The Maze of Longing: Response to an Emily Dickinson Symposium


We entered a house, portal ornate and measured with simple lines, filled with corridors strange, yet somehow comforting, and rooms that turned upside down as we walked into them, while doors appeared without warning and opened as if to invite us further inward. What would we find, ever deeper, ever further inwards? The mathematical precision of the floorplans belied a feeling of artless improvisation, chaos twined around and about the wallpapers and the wainscoting, highlighted the trim and sank deep into the foundations.

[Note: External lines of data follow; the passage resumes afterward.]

Lemma emplaced_symbols (l : list (Z * Symbol)) m :
  grows m (foldl (λ m e, try_emplace m e.1 (mkSymbol (name e.2) (symbol_kind e.2) (scope e.2) ∅)) m l) ∧
  ∀ s, s ∈ l.*1 → is_Some (foldl (λ m e, try_emplace m e.1
    (mkSymbol (name e.2) (symbol_kind e.2) (scope e.2) ∅)) m l !! s).
Proof.
  revert m. induction l as [|[k v] l IH]; intros m; simpl; [split; [by intros ? ?|set_solver]|].
  set (m1 := try_emplace m k _). destruct (IH m1) as [Hg Hin].
  assert (grows m m1 ∧ is_Some (m1 !! k)) as [Hgm Hk].
  { unfold m1, try_emplace. destruct (m !! k) eqn:Ek; [split; [by intros ? ?|by rewrite Ek]|].
    split; [|by rewrite lookup_insert_eq]. intros s sym Hs. rewrite lookup_insert_ne; [done|congruence]. }
  split; [intros s sym Hs; by apply Hg, Hgm|]. intros s [->|Hs]%elem_of_cons; [|by apply Hin].
  destruct Hk as [v' Hv']. exists v'. by apply Hg.
Qed.

Lemma step_symbols n G st i op st' :
  denotes st i → shard_ok n G i → Z.of_nat n < two32 → (length G ≤ n)%nat →
  shard_step (E := E) op st = Ok st' →
  ∃ i', denotes st' i' ∧ grows (symbols i) (symbols i') ∧
    match op with
    | OpSymbols _ table => ∀ s, is_Some (table !! s) → is_Some (symbols i' !! s)
    | _ => True
    end.
Proof.
  intros Hd Hok Hn HG Hst.
  destruct op as [ord p b l f text|ord p j f text|p|ord table|ord offset|ord]; cbn [shard_step] in Hst.
  - destruct (modify_symbols n G _ _ _ _ Hd Hok Hn HG Hst) as (i1 & i2 & Hs & Hf & Hd2).
    exists i2. split_and!; [done| |done]. rewrite <- Hs.
    destruct (impl_merge ord f _ (set_text text i1)) as [i3| | |] eqn:Em; try done.
    apply impl_merge_symbols_eq in Em. cbn [Res_bind] in Hf. injection Hf as <-.
    intros s sym Hx. destruct i3, i1; cbn in *. by rewrite Em.
  - destruct (modify_symbols n G _ _ _ _ Hd Hok Hn HG Hst) as (i1 & i2 & Hs & Hf & Hd2).
    exists i2. split_and!; [done| |done]. rewrite <- Hs.
    cbv zeta in Hf. set (i0 := if decide _ then _ else _) in Hf.
    assert (symbols i0 = symbols i1) as Hi0 by (unfold i0; case_decide; [by destruct i1|done]).
    destruct (impl_merge ord f _ i0) as [i3| | |] eqn:Em; try done.
    apply impl_merge_symbols_eq in Em. cbn [Res_bind] in Hf. injection Hf as <-.
    intros s sym Hx. rewrite <- Hi0 in Hx. destruct i3; cbn in *. by rewrite Em.
  - destruct (modify_symbols n G _ _ _ _ Hd Hok Hn HG Hst) as (i1 & i2 & Hs & Hf & Hd2).
    exists i2. split_and!; [done| |done]. rewrite <- Hs. destruct i1; unfold impl_remove in Hf.
    repeat match type of Hf with Res_bind ?x _ = _ => destruct x eqn:?; try done; cbn [Res_bind] in Hf end.
    injection Hf as <-. by intros s sym.
  - destruct (modify_symbols n G _ _ _ _ Hd Hok Hn HG Hst) as (i1 & i2 & Hs & Hf & Hd2).
    exists i2. rewrite <- Hs. injection Hf as <-.
    destruct (emplaced_symbols (entries ord table) (symbols i1)) as [Hg Hin].
    split_and!; [done|by destruct i1|]. intros s [sym Hsym]. destruct i1; cbn in *. apply Hin.
    apply list_elem_of_fmap. exists (s, sym). split; [done|]. by apply elem_of_entries.
  - destruct (lookup_offset ord st offset collect []) as [[st1 l]| | |] eqn:El; try done.
    cbn [Res_bind fst] in Hst. injection Hst as ->. unfold lookup_offset in El.
    destruct Hd as [j|ord' j|]; cbn [impl buffer from_data empty_index] in El.
    + injection El as <- _. exists (fill_cache ord j). split_and!; [constructor| |done].
      unfold fill_cache. case_decide; [destruct j|]; by intros s sym.
    + rewrite get_root_finish in El. cbn [read Res_bind] in El. injection El as <- _.
      exists j. split_and!; [constructor|by intros s sym|done].
    + injection El as <- _. exists empty_impl. split_and!; [constructor|by intros s sym|done].
  - exists i. split_and!; [|by intros s sym|done].
    destruct Hd; cbn in Hst; injection Hst as <-; constructor.
Qed.

(** Along a run. *)
Lemma run_symbols ops1 ops2 st1 st2 :
  Z.of_nat (length (ops1 ++ ops2)) < two32 → distinguishes (all_indices (ops1 ++ ops2)) →
  Forall symbols_named (ops1 ++ ops2) →
  shard_run (E := E) ops1 empty_index = Ok st1 → shard_run (E := E) ops2 st1 = Ok st2 →
  ∀ h x out, find_symbol (E := E) st1 h out = Ok (Some x) → find_symbol (E := E) st2 h out = Ok (Some x).
Proof.
  revert ops1 st1. induction ops2 as [|op ops2 IH]; intros ops1 st1 Hn Hd Hnm Hr1 Hr2 h x out Hx.
  { injection Hr2 as ->. done. }
  cbn [shard_run] in Hr2. destruct (shard_step op st1) as [st| | |] eqn:Est; try done.
  cbn [Res_bind] in Hr2.
  assert (ops1 ++ op :: ops2 = (ops1 ++ [op]) ++ ops2) as Happ by (by rewrite <- app_assoc).
  rewrite Happ in Hn, Hd, Hnm. apply (IH (ops1 ++ [op]) st); try done.
  { rewrite shard_run_app, Hr1. cbn [Res_bind shard_run]. by rewrite Est. }
  rewrite <- Happ in Hn, Hd, Hnm. rewrite length_app in Hn. rewrite all_indices_app in Hd.
  apply Forall_app in Hnm as [Hnm _].
  destruct (run_from_empty (E := E) ops1) as (st1' & G & i & Hrun & Hden & Hok & HG & _); [lia| |done|].
  { intros f g o o' Hf Hg. apply Hd; apply elem_of_app; by left. }
  rewrite Hr1 in Hrun. injection Hrun as <-.
  destruct (step_symbols (length ops1) G st1 i op st Hden Hok ltac:(lia) HG Est)
    as (i' & Hden' & Hg & _).
  rewrite (find_symbol_shows _ _ _ _ Hden) in Hx. rewrite (find_symbol_shows _ _ _ _ Hden').
  injection Hx as Hx. apply fmap_Some in Hx as (sym & Hsym & ->). by rewrite (Hg _ _ Hsym).
Qed.

(** A symbol that was merged can be looked up from then on. *)
Lemma merged_symbol_known pre ord table post st s out :
  Z.of_nat (length (pre ++ OpSymbols ord table :: post)) < two32 →
  distinguishes (all_indices (pre ++ OpSymbols ord table :: post)) →
  Forall symbols_named (pre ++ OpSymbols ord table :: post) →
  shard_run (E := E) (pre ++ OpSymbols ord table :: post) empty_index = Ok st →
  is_Some (table !! s) → ∃ x, find_symbol (E := E) st s out = Ok (Some x).
Proof.
  intros Hn Hd Hnm Hrun Hs.
  assert (pre ++ OpSymbols ord table :: post = (pre ++ [OpSymbols ord table]) ++ post) as Happ
    by (by rewrite <- app_assoc).
  pose proof Hrun as Hrun'. rewrite Happ, shard_run_app in Hrun'.
  destruct (shard_run (pre ++ [OpSymbols ord table]) empty_index) as [st1| | |] eqn:Er1; try done.
  cbn [Res_bind] in Hrun'. pose proof Er1 as Er2. rewrite shard_run_app in Er2.
  destruct (run_from_empty (E := E) pre) as (st0 & G & i & Hr0 & Hden & Hok & HG & _).
  { rewrite length_app in Hn. lia. }
  { rewrite all_indices_app in Hd. intros f g o o' Hf Hg. apply Hd; apply elem_of_app; by left. }
  { by apply Forall_app in Hnm as [? _]. }
  rewrite Hr0 in Er2. cbn [Res_bind shard_run] in Er2.
  destruct (shard_step (OpSymbols ord table) st0) as [st2| | |] eqn:Est; try done.
  cbn [Res_bind] in Er2. injection Er2 as ->.
  destruct (step_symbols (length pre) G st0 i _ st1 Hden Hok ltac:(rewrite length_app in Hn; lia) HG Est)
    as (i' & Hden' & _ & Hin).
  destruct (Hin s Hs) as [sym Hsym]. exists (info_of sym). rewrite Happ in Hn, Hd, Hnm.
  eapply (run_symbols (pre ++ [OpSymbols ord table]) post st1); try done.
  rewrite (find_symbol_shows _ _ _ _ Hden'). by rewrite Hsym.
Qed.
End symbols.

Yet this wildness was not rot, nor corruption--no more than that of any life lived in a morass of a world perhaps denied.

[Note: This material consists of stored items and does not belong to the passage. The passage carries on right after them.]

Definition find_definition_location this (hash : Z) : Res E (option LspLocation) :=
  let? found := first_result (ready_sessions ord this) (λ e,
    let? path := server_path this e.1 in
    match from_file_path path with
    | None => Ok None
    | Some u =>
      let? index := read (file_index e.2) in
      Ok (file_lookup_symbol index hash Definition_ (take_location u (session_map e.2)) None)
    end) in
  match found with
  | Some location => Ok (Some location)
  | None =>
    first_result (mentioning this hash) (λ id,
      let? shard := closed_shard this id in
      match shard with
      | None => Ok None
      | Some shard =>
        let? path := project_path (path_pool (project_index this)) id in
        match from_file_path path with
        | None => Ok None
        | Some u => visit_mapped shard hash Definition_ (take_location u) None
        end
      end)
  end.

(** [resolve_hierarchy_item]; the stored data is a signed number. *)
Definition resolve_hierarchy_item this (u path : bytes) (range : LspRange) (data : option Z)
    (session : option Session) : Res E (Indexer * option SymbolInfo) :=
  let? known := match data with
                | Some n =>
                  let? info := find_symbol_info this (u64 n) in
                  Ok ((λ i : bytes * Z, mkSymbolInfo (u64 n) i.1 i.2 u range) <$> info)
                | None => Ok None
                end in
  match known with
  | Some info => Ok (this, Some info)
  | None => symbol_at this u path (lsp_start range) session
  end.

Definition push_range (m : bytes * list Z) : Visitor Relation (gmap Z (list LspRange)) :=
  λ r ranges, (match relation_range m r with
               | Some range => <[r_target_symbol r :=
                                   get_or [] ranges (r_target_symbol r) ++ [range]]> ranges
               | None => ranges
               end, true).

Definition collect_grouped_relations this (hash : Z) (kind : RelationKind) :
    Res E (gmap Z (list LspRange)) :=
  let? ranges := each_shard this hash (λ _ shard, visit_mapped shard hash kind push_range) ∅ in
  each_session this (λ _ s index ranges,
    Ok (file_lookup_symbol index hash kind (push_range (session_map s)) ranges)) ranges.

Stairs upward instead led us inward, strophes between floors, between layers, kindness of the hostess melded with the casual dismissal of the hermetic, the withdrawn, the soul become it’s own shell, gritty sense of self an irritant to form the lustrous pearl. A moment’s pause to cast eyes about, our breath fog, wondering what had led to this, lead to the warm gold of human love and aspiration, dross of fear beneath the mother of pearl flaking away from the chasing of the words uttered, the whispers that fade in the gallery nearby. The rooms on this floor turned inside out, what was inside was more important than the walls, yet the inside out hid the outer walls, concealed the doorways leading into other rooms only guessed at, intimated by doorhandles of cool iron, warm to the touch with revealed save they were connected to doors we couldn’t find, let alone open.

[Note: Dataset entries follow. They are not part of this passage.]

(** ** Examples *)

(** Positions on one line, and uris of all paths. *)
#[export] Instance demo_positions : Positions :=
  {| to_offset _ _ p := Some (character p);
     to_position _ _ offset := Some (mkPosition 0 offset);
     to_range _ _ b e := Some (mkLspRange (mkPosition 0 b) (mkPosition 0 e));
     from_file_path path := Some (str "file://" ++ path) |}.

(** A unit of two files: the header defines an external symbol, the main file a
    local one. *)
Definition header_small : FileIndex := defines 17 18 7.
Definition main_small : FileIndex := defines 4 5 9.
Definition tu_small : TUIndex :=
  mkTUIndex 5 (mkIncludeGraph [str "a.h"; str "m.cpp"] [mkIncludeLocation 0 1 no_location] ∅)
    (<[7 := mkSymbol (str "Fun") Kind.Function_ External {[0]}]>
       {[9 := mkSymbol (str "x") Kind.Variable_ FileLocal {[1]}]})
    ∅ {[0 := header_small]} main_small.

Definition no_files : Indexer := mkIndexer empty_project ∅ empty_pool ∅.

Definition read_example (path : bytes) : option bytes := Some text_example.

Lemma tu_small_mergeable : mergeable tu_small.
Proof.
  split.
  - split; [done|by repeat constructor].
  - apply Forall_singleton. unfold in_unit; cbn. lia.
  - intros path_id f. cbn. rewrite lookup_singleton_Some. intros [<- _]. unfold in_unit; cbn. lia.
  - intros s sym r. cbn. rewrite lookup_insert_Some, lookup_singleton_Some.
    intros [[_ <-]|[_ [_ <-]]]; cbn; [|done]. intros _ ->%elem_of_singleton. lia.
  - intros s sym. cbn. rewrite lookup_insert_Some, lookup_singleton_Some.
    by intros [[_ <-]|[_ [_ <-]]].
Qed.

Lemma tu_small_known :
  distinguishes (unit_indices tu_small) ∧
  Z.of_nat (0 + 2 * length (unit_indices tu_small)) < two32.
Proof.
  split; [|done]. change (unit_indices tu_small) with [defines 4 5 9; defines 17 18 7].
  apply (defines_distinguished 4 5 9 17 18 7); lia.
Qed.

(** The workspace after the unit was merged. *)
Definition indexer_small : Indexer :=
  match merge_unit (E := unit) bucket_order read_example tu_small no_files with
  | Ok this => this
  | _ => no_files
  end.

Lemma indexer_small_ok :
  ∃ hist, workspace_ok (E := unit) (0 + 2 * length (unit_indices tu_small)) (unit_indices tu_small)
    hist indexer_small.
Proof.
  destruct tu_small_known as [Hd Hn].
  destruct (merge_unit_ok (E := unit) bucket_order read_example tu_small 0 (unit_indices tu_small)
    (λ _, []) no_files) as (this & ids & Hm & _ & _ & Hok & _); try done.
  - destruct (empty_workspace_ok (E := unit) empty_pool ∅) as [? ? ? ? ?]. split; try done.
    intros id f Hf. set_solver.
  - apply tu_small_mergeable.
  - eexists. unfold indexer_small. rewrite Hm. exact Hok.
Qed.

Lemma indexer_small_queryable : queryable indexer_small.
Proof.
  destruct tu_small_known as [Hd Hn]. destruct indexer_small_ok as [hist Hok].
  eapply workspace_queryable; [exact Hok|exact Hn|exact Hd|].
  intros id s Hs. exfalso. assert (sessions indexer_small = ∅) as He by (vm_compute; reflexivity).
  rewrite He, lookup_empty in Hs. done.
Qed.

Beneath our feet a tremble of the floorboards was like a heart beating, keeping a time we could repeat to ourselves but not follow. The wind outside seemed like breathing, a broken window exhaled into the room, and we inhaled the scent of bayberry and lilacs, lavender mixed with patchouli, flower combined with mould. Once more in the hallways some planking seemed firmer than others, as if dashes between rooms, to be tread narrowly and closely, with no safety promised. How could we reach the other rooms, find our missed hostess, if we did not balance beam the walkway, the path from question to surety, one foot placed letter in front of letter, a skip to a word, walk over the phrase leading to a desired safety. This house was no danger, but was a threat to what we held dear, perhaps even our lives.

Where was the touch missing, in the midst of smells and sounds, birdsong and running water? What was the texture undescribed, the surface—the matter—always assumed when named, the feel under the skin labeled as the felt object itself? We were in the midst of a presence immense, solid, like a butterfly carrying the weight of a star, light flickered perhaps as the wings beat out alive, alive, alive. The cobweb of affection and love vacant in the words tied all here together, a web without a spider, for the strands conveyed no hunger; here the missing feelings were deposited, safe and comforting as the silk brushed our hands and faces.

We came to the center of the maze, our names almost beyond recall, our desires reeled out behind us for a thread to bring us back, our last link to a world outside. Such a puzzle composed the hallways and doors around us, mosaics of floor, walls and ceilings, all possibilities, but no promises did they give. The pillar of something woman, the world tree of this private realm we had wandered into, connected floor to ceiling, branching arms held out walls and kept doors closed, a totem bedecked with poetic worship, the many faces of Emily calm, serene, snarling, weeping, emotionless, rapturous. In some the eyes were open, on others the eyes were closed or squinted, and the smiles on these faces were not inviting, but personal, as if carved deeply into the wood of the lodgepole. The bright songbirds cut into shape from the branches looked down upon us, their small eyes gleamed with we know, but you don’t, and they were frozen in the relief of kissing Emily’s fingers and greedily ate the berries sprouting from her lips, her eyes, that seemed almost like birds drinking her tears, red and blue.

We followed the threads back out, only to discover the floss now hopelessly entangled, twined into the webbing. Braided strands of thread and web led out, out, over narrow boards, over radiant patches of sunlight at each end of the boards, out through a broken window, and then rappelled down, down, past now-shuttered windows to an overgrown and neglected garden—our footsteps sank into the rich soil. We secured our instruments of investigation, switched off our headlamps, logged our journals in the angled light of the sun descent: looked at each other without speaking in the shared communion of not learning very much after all, and the silent vow to return again to look about once more.